Most of our research is based on the high resolution/high accuracy bottom-up proteomics data from our mass spectrometers. The MS-Room harbors five Orbitrap™ mass spectrometers including the latest Orbitrap Fusion Lumos ETD Tribrid technology. Our general setup consists of an on-line Ultra High Performance Liquid Chromatography with in-house packed C18 reverse phase columns coupled to the mass spectrometer via nano-Electrospray.
To facilitate the quality control and monitoring of chemical synthesis of small molecules, an Ion-Trap mass spectrometer and access to a MALDI-TOF/TOF mass spectrometer via Bavarian Biomolecular Mass Spectrometry Center BayBioMS are available.
The questions and challenges posed by the comprehensive analysis of complex proteomes require the development and adaption of various biochemical workflows.

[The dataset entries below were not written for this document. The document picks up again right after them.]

(** ConsensusRules::IsForkHeight, inherited unchanged by every class.  The
    conjunction evaluates its right operand only when the left one is true. *)
Definition IsForkHeight (this : ClassId) (type : Fork) (nHeight : Z) : outcome bool :=
  if nHeight =? 0 then Returns false
  else
    inEffect <- ForkInEffect this type nHeight ;;
    if inEffect
    then (before <- ForkInEffect this type (unsigned_sub nHeight 1) ;;
          Returns (negb before))
    else Returns false.

(** ** struct Params *)

Record Params : Type := mkParams {
  hashGenesisBlock : Z;
  nSubsidyHalvingInterval : Z;
  nMajorityEnforceBlockUpgrade : Z;
  nMajorityRejectBlockOutdated : Z;
  nMajorityWindow : Z;
  BIP34Height : Z;
  BIP34Hash : Z;
  powLimit : list Z;
  fPowNoRetargeting : bool;
  nPowTargetSpacing : Z;
  nPowTargetTimespan : Z;
  nAuxpowChainId : list Z;
  fStrictChainId : bool;
  rules : option ClassId
}.

Definition in_range (lo hi x : Z) : Prop := lo <= x <= hi.

(** The values of the field types: 32-bit [int], [int64_t], [uint256],
    arrays of [NUM_ALGOS] elements, and an owning pointer that is null or
    points to an object of a class that is not abstract. *)
Definition Params_well_typed (p : Params) : Prop :=
  in_range 0 UINT256_MAX (hashGenesisBlock p) /\
  in_range INT32_MIN INT32_MAX (nSubsidyHalvingInterval p) /\
  in_range INT32_MIN INT32_MAX (nMajorityEnforceBlockUpgrade p) /\
  in_range INT32_MIN INT32_MAX (nMajorityRejectBlockOutdated p) /\
  in_range INT32_MIN INT32_MAX (nMajorityWindow p) /\
  in_range INT32_MIN INT32_MAX (BIP34Height p) /\
  in_range 0 UINT256_MAX (BIP34Hash p) /\
  (Z.of_nat (length (powLimit p)) = NUM_ALGOS /\
   Forall (in_range 0 UINT256_MAX) (powLimit p)) /\
  in_range INT64_MIN INT64_MAX (nPowTargetSpacing p) /\
  in_range INT64_MIN INT64_MAX (nPowTargetTimespan p) /\
  (Z.of_nat (length (nAuxpowChainId p)) = NUM_ALGOS /\
   Forall (in_range INT32_MIN INT32_MAX) (nAuxpowChainId p)) /\
  match rules p with
  | Some c => is_abstract c = false
  | None => True
  end.

(** Params::DifficultyAdjustmentInterval *)
Definition DifficultyAdjustmentInterval (p : Params) : outcome Z :=
  int64_div (nPowTargetTimespan p) (nPowTargetSpacing p).

(** Params::AllowLegacyBlocks *)
Definition AllowLegacyBlocks (p : Params) (nHeight : Z) : bool :=
  nHeight =? 0.

(** ** Notions used to state the properties *)

(** [T] is the activation threshold of [type] under the rules [this]: [T]
    is a height, and at every height the fork is in effect exactly from [T]
    on. *)
Definition activation_threshold (this : ClassId) (type : Fork) (T : Z) : Prop :=
  0 <= T <= UINT_MAX /\
  forall h, 0 <= h <= UINT_MAX -> ForkInEffect this type h = Returns (h >=? T).

(** A function body that is a threshold comparison for the enumerators and
    the failed assertion for every other value. *)
Definition threshold_switch (body : Fork -> Z -> outcome bool) : Prop :=
  forall type,
    (In type Fork_enumerators /\
     exists T, 0 < T <= UINT_MAX /\ forall h, body type h = Returns (h >=? T))
    \/
    (~ In type Fork_enumerators /\ forall h, body type h = AssertionFailed).


(** A parameter set with a two-minute spacing and a two-week timespan. *)
Definition example_params : Params :=
  {| hashGenesisBlock := 1;
     nSubsidyHalvingInterval := 2100000;
     nMajorityEnforceBlockUpgrade := 750;
     nMajorityRejectBlockOutdated := 950;
     nMajorityWindow := 1000;
     BIP34Height := 1;
     BIP34Hash := 0;
     powLimit := [2 ^ 224 - 1; 2 ^ 236 - 1];
     fPowNoRetargeting := false;
     nPowTargetSpacing := 120;
     nPowTargetTimespan := 1209600;
     nAuxpowChainId := [6; 2];
     fStrictChainId := true;
     rules := Some MainNetConsensus |}.

(** The same parameter set with the most negative timespan and a spacing
    of -1. *)
Definition overflow_params : Params :=
  {| hashGenesisBlock := 1;
     nSubsidyHalvingInterval := 2100000;
     nMajorityEnforceBlockUpgrade := 750;
     nMajorityRejectBlockOutdated := 950;
     nMajorityWindow := 1000;
     BIP34Height := 1;
     BIP34Hash := 0;
     powLimit := [2 ^ 224 - 1; 2 ^ 236 - 1];
     fPowNoRetargeting := false;
     nPowTargetSpacing := -1;
     nPowTargetTimespan := INT64_MIN;
     nAuxpowChainId := [6; 2];
     fStrictChainId := true;
     rules := Some MainNetConsensus |}.


(** ** Tactics *)

(** Case analysis on the labels of a [switch] over [type]. *)
Ltac switch_on type :=
  destruct (Z.eqb_spec type FORK_POISON);
  [| destruct (Z.eqb_spec type FORK_CARRYINGCAP);
     [| destruct (Z.eqb_spec type FORK_LESSHEARTS);
        [| destruct (Z.eqb_spec type FORK_LIFESTEAL)]]].

(** A range between two literals, checked by evaluation. *)
Ltac range_by_computation :=
  unfold in_range; split; apply Z.leb_le; reflexivity.

(** ** Machine arithmetic *)

Lemma unsigned_sub_1 (h : Z) :
  1 <= h <= UINT_MAX -> unsigned_sub h 1 = h - 1.
Proof.
  intros Hh. unfold unsigned_sub.
  apply Z.mod_small. unfold UINT_MAX in *. lia.
Qed.

Lemma int64_div_defined (a b : Z) :
  b <> 0 -> ~ (a = INT64_MIN /\ b = -1) -> int64_div a b = Returns (a ÷ b).
Proof.
  intros Hb Hov. unfold int64_div.
  destruct (Z.eqb_spec b 0) as [E | _]; [contradiction |].
  destruct (Z.eqb_spec a INT64_MIN) as [Ea | _];
    destruct (Z.eqb_spec b (-1)) as [Eb | _]; simpl; try reflexivity.
  exfalso. apply Hov. split; assumption.
Qed.

Lemma int64_div_in_range (a b q : Z) :
  in_range INT64_MIN INT64_MAX a ->
  int64_div a b = Returns q -> in_range INT64_MIN INT64_MAX q.
Proof.
  unfold int64_div, in_range, INT64_MIN, INT64_MAX. intros Ha.
  destruct (Z.eqb_spec b 0) as [E | Hb]; [discriminate |].
  pose proof (Z.quot_rem' a b) as Hqr.
  pose proof (Z.rem_bound_abs a b Hb) as Hr.
  pose proof (Z.rem_sign_mul a b Hb) as Hs.
  destruct (Z.eqb_spec a (-9223372036854775808)) as [Ea | Hna];
    destruct (Z.eqb_spec b (-1)) as [Eb | Hnb]; simpl; try discriminate;
    intros [= <-]; nia.
Qed.

(** ** The hierarchy *)

Lemma final_overrider_MainNet :
  final_overrider hierarchy_depth MainNetConsensus = Some MainNetConsensus_ForkInEffect.
Proof. reflexivity. Qed.

Lemma final_overrider_TestNet :
  final_overrider hierarchy_depth TestNetConsensus = Some TestNetConsensus_ForkInEffect.
Proof. reflexivity. Qed.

Depending on the type of sample and the desired type analysis we have a large number of standard workflows established in the laboratory, including but not limited to:
- Affinity matrices for subproteome enrichment
- Enrichment strategies for posttranslational modifications
- Thermal proteome profiling
- Different peptide labeling strategies for quantitation and mutliplexing
- Fractionation strategies on peptide level
A major part of our chemical research efforts are directed towards the design and synthesis of novel protein capturing tools. These tools can be peptides or small molecules that we synthesize and immobilize so as to obtain affinity matrices, able to enrich their targets and hence useable for target/partner deconvolution. We are particularly interested in kinases and epigenetic proteins, for which we also dedicate medicinal chemistry projects. Additionally we are developing click and cleave strategies based on triazene linkers to enrich azide-labelled proteins.
The work can be roughly divided in the following area:
Our IT Infrastructure is tailored to facilitate Mass Spectrometry based proteomics experiments. Raw data collected by individual mass spectrometers are stored on a central file server with larger storage capacity and associated backup systems. Processing along a data pipeline involves e.g. peak processing, protein identification and quantification and is implemented on dedicated hardware including a four-node Mascot cluster and several powerful Windows machines to facilitate data processing with MaxQuant. Computing resources that are not dedicated to such a permanently needed task are made available as virtual machines. Thus, processing power and memory can be balanced and made available where needed. Along the same lines, licensed software is installed on central virtual machines instead of private desktop computers.
The cell biology unit is focused on the preparation of biological samples under defined conditions for proteomic analyses, the development of functional assays to elucidate compound triggered responses in 2- or 3-dimensional in vitro models and the genetic engineering of mammalian cells to precisely monitor the modulation and/or interference of affected signal transduction pathways. For this purpose, we are essentially employing various cell culture systems (e.g., regular stationary or roller culture, large scale culture using a Braun Biostat B fermenter and on-chip culture providing single cell resolution) and monitoring techniques, e.g. manual (IBIDI) or automated live cell imaging (IncuCyte S3). The cell culture facility is complemented by a molecular biology and a microbiology lab. For the analysis of individual cells within a larger population, a Milo™ Single-Cell Western platform is the newest addition to the cell biology facilities.